THE JUDICIARY AND COURT SYSTEM
The improvement of the organization of court proceedings is an urgent task for the development of the judicial system of the Russian Federation. The purpose of the study is to identify problems that impede the progressive development of court proceedings in the Russian Federation. The paper discloses the main regulatory, administrative, managerial and organizational reasons and circumstances that adversely affect the effectiveness of Russian legal proceedings. Against the background of these problems, the official burden on the judge’s office continues to grow. Many judges’ offices are not capable to fulfill official duties in a timely manner and in accordance with established internal regulations.

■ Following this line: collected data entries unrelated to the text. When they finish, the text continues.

Lemma policy_finite_between x lo hi :
  finite lo = true → finite hi = true → IsNaN x = false → (key lo <= key x <= key hi)%Z → finite x = true.
Proof. rewrite !finite_key. intros [_ ?] [_ ?] ? ?. split; [done|lia]. Qed.
Lemma Max_finite_key x y : finite x = true → finite y = true → finite (math_Max x y) = true ∧ key (math_Max x y) = Z.max (key x) (key y).
Proof.
  intros Hx Hy. destruct (math_Max_spec x y Hx Hy) as [Hn Hk]. split; [|done]. rewrite finite_key in *. split; [done|lia].
Qed.
Lemma Min_finite_key x y : finite x = true → finite y = true → finite (math_Min x y) = true ∧ key (math_Min x y) = Z.min (key x) (key y).
Proof.
  intros Hx Hy. destruct (math_Min_spec x y Hx Hy) as [Hn Hk]. split; [|done]. rewrite finite_key in *. split; [done|lia].
Qed.

Definition stop_config_ok (cfg : StopEnvelopeConfig) : bool :=
  forallb finite [ReactionMinPips cfg; ReactionMaxPips cfg; ReactionRoomFloorPips cfg; ScalpMinPips cfg;
    ScalpMaxPips cfg; TrendMinPips cfg; TrendMaxPips cfg; InstrumentMinPips cfg; InstrumentMaxPips cfg].

(** The end of [computeStopEnvelope]: whatever the target asks for, the envelope stays ordered. *)
Lemma envelope_clamped (low high want : float) :
  finite low = true → finite high = true → (low <=? 0)%float = false →
  let high' := if (high <? low)%float then low else high in
  let want' := if (want >? low)%float then want else low in
  let desired := if (want' >? high')%float then high' else want' in
  finite high' = true ∧ finite desired = true ∧ (0 < key low)%Z ∧ key high' = Z.max (key low) (key high) ∧
  (key low <= key desired <= key high')%Z.
Proof.
  intros Hl Hh Hp. pose proof (finite_num _ Hl). pose proof (finite_num _ Hh).
  rewrite leb_num in Hp by done. change (key 0) with 0%Z in Hp. rewrite Z.leb_gt in Hp. cbv zeta.
  assert (Hhigh : ∃ h, (if (high <? low)%float then low else high) = h ∧ finite h = true ∧ key h = Z.max (key low) (key high)).
  { rewrite ltb_num by done. destruct (Z.ltb_spec (key high) (key low)); eexists; (split; [done|]); split; try done; lia. }
  destruct Hhigh as (h & -> & Hfh & Hkh). pose proof (finite_num _ Hfh).
  destruct (want >? low)%float eqn:Ew.
  - assert (Hn : IsNaN want = false) by (rewrite ltb_key in Ew; destruct (IsNaN want); [by rewrite andb_false_r in Ew|done]).
    rewrite ltb_num in Ew by done. rewrite ltb_num by done.
    destruct (Z.ltb_spec (key h) (key want)); [split_and!; try done; lia|].
    assert (finite want = true) by (apply (policy_finite_between want low h); [done..|lia]). split_and!; try done; lia.
  - rewrite ltb_num by done. destruct (Z.ltb_spec (key h) (key low)); split_and!; try done; lia.
Qed.

Lemma envelope_bounds_finite kind cfg :
  stop_config_ok cfg = true →
  let '(low, high, _, source, _) := envelope_bounds kind cfg in finite low = true ∧ finite high = true ∧ source ≠ "".
Proof.
  unfold stop_config_ok. cbn [forallb]. intros H. bools. destruct kind; cbn [envelope_bounds].
  - done.
  - destruct (Max_finite_key (ReactionMinPips cfg) (ReactionRoomFloorPips cfg)) as [? _]; [done..|].
    destruct (Min_finite_key (ReactionMaxPips cfg) (TrendMaxPips cfg)) as [? _]; [done..|].
    split_and!; [done|by apply Max_finite_key|done].
  - split_and!; [done|by apply Max_finite_key|done].
Qed.
(** * Witnesses *)

(** A candidate on a demand zone whose confirmation bar, at 100, swept and reclaimed the sell-side pool in the zone. *)
Definition demo_layer (l : Structure.StructureLayer) : Structure.LayerState :=
  Structure.mkLayerState l Structure.TrendUnknown None None None None None.
Definition demo_structure : Structure.StructureState :=
  Structure.mkStructureState (demo_layer Structure.StructureMicro) (demo_layer Structure.StructureInternal)
    (demo_layer Structure.StructureIntermediate) (demo_layer Structure.StructureMajor) [] [].
Definition demo_pool : Liquidity.Pool :=
  Liquidity.mkPool "pool" Liquidity.LiquiditySellSide 9.4 9.6 Structure.StructureMajor "swing_low" 40 1 40 40 (Some 100%Z) (Some 100%Z) 1.
Definition demo_frame : TimeframeContext :=
  mkTimeframeContext tf_M5 [mkCandle 100 9.5 11 9 10.8 5] demo_structure [demo_pool] (Zone.mkZoneState [Zone.demo_zone] 1) [] []
    (Session.mkState [] [] "LONDON") (Fib.mkState (Fib.Ladder 90 110 true) None) (Regime.trend_state 10.8 false "no dealing range")
    zero_Snapshot (Momentum.mkMomentumResult Momentum.Neutral 0 0 1) (Market.mkGeometry "XAU" "XAUUSD" 0.1 2) None.
Definition demo_ctx : MarketContext := mkMarketContext "XAU" {[ tf_M5 := demo_frame ]} None None.
Definition demo_technical : TechnicalContext :=
  mkTechnical 4 100.5 100 "" "" [] None
    (Some (mkEvidence 2 Buy (Some (mkRejection 0.8 0.5 0.3 0.9 ["sweep_reclaim"] true true (Some 0.2%float) (Some 0.3%float)))
      (Some (mkDisplacement 0.7 1 2 0.6 0.9 ["strong_close"] true false None None)) None None 0.7 0.1 0.8 "sweep_reclaim"
      ["sweep_reclaim"; "strong_close"] zero_Geometry)) None None.
Definition demo_reading : option ConfluenceContext :=
  confluenceContext demo_ctx tf_M5 (demo_candidate "opp_1" "z" Buy 0.5) demo_technical 5 0.15 Confluence.DefaultConfig 0.1.
Lemma confluence_facts_sound_witness :
  match demo_reading with
  | Some x => cx_GradeAGrab x = Some (mkGrab "pool" 100 100) ∧ cx_FibLevel x ≠ None ∧
      (cx_SelectedStars x, cx_ZoneQualityScore x) = (2%Z, (4 * (9.5 / 24.5))%float) ∧
      graded demo_frame (demo_candidate "opp_1" "z" Buy 0.5) demo_technical 0.1 (mkGrab "pool" 100 100)
  | None => False
  end.
Proof.
  destruct demo_reading as [x|] eqn:E; [|vm_compute in E; discriminate E].
  destruct (confluence_facts_sound demo_ctx tf_M5 (demo_candidate "opp_1" "z" Buy 0.5) demo_technical 5 0.15 Confluence.DefaultConfig 0.1 x E)
    as (tf & Htf & _ & _ & _ & _ & _ & _ & Hg).
  assert (tf = demo_frame) as -> by (symmetry in Htf; vm_compute in Htf; injection Htf as ->; reflexivity).
  assert (Hx : cx_GradeAGrab x = Some (mkGrab "pool" 100 100) ∧ cx_FibLevel x ≠ None ∧
      (cx_SelectedStars x, cx_ZoneQualityScore x) = (2%Z, (4 * (9.5 / 24.5))%float)).
  { vm_compute in E. injection E as <-. split; [reflexivity|]. split; [discriminate|]. vm_compute. reflexivity. }
  destruct Hx as (H1 & H2 & H3). split; [exact H1|]. split; [exact H2|]. split; [exact H3|]. apply Hg, H1.
Defined.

Problematic issues of the powers of judges and excessive responsibility of court staff also negatively affect the development of legal proceedings in the Russian Federation, create conditions for high staff turnover in the judicial system. The paper justifies the need to eliminate the identified organizational problems of court proceedings. In conditions of decentralized office work, the powers of the judge’s office should be clearly regulated. In order to develop and improve the efficiency of the centralized records management system, it is proposed to establish a new position — a junior clerk of the court session.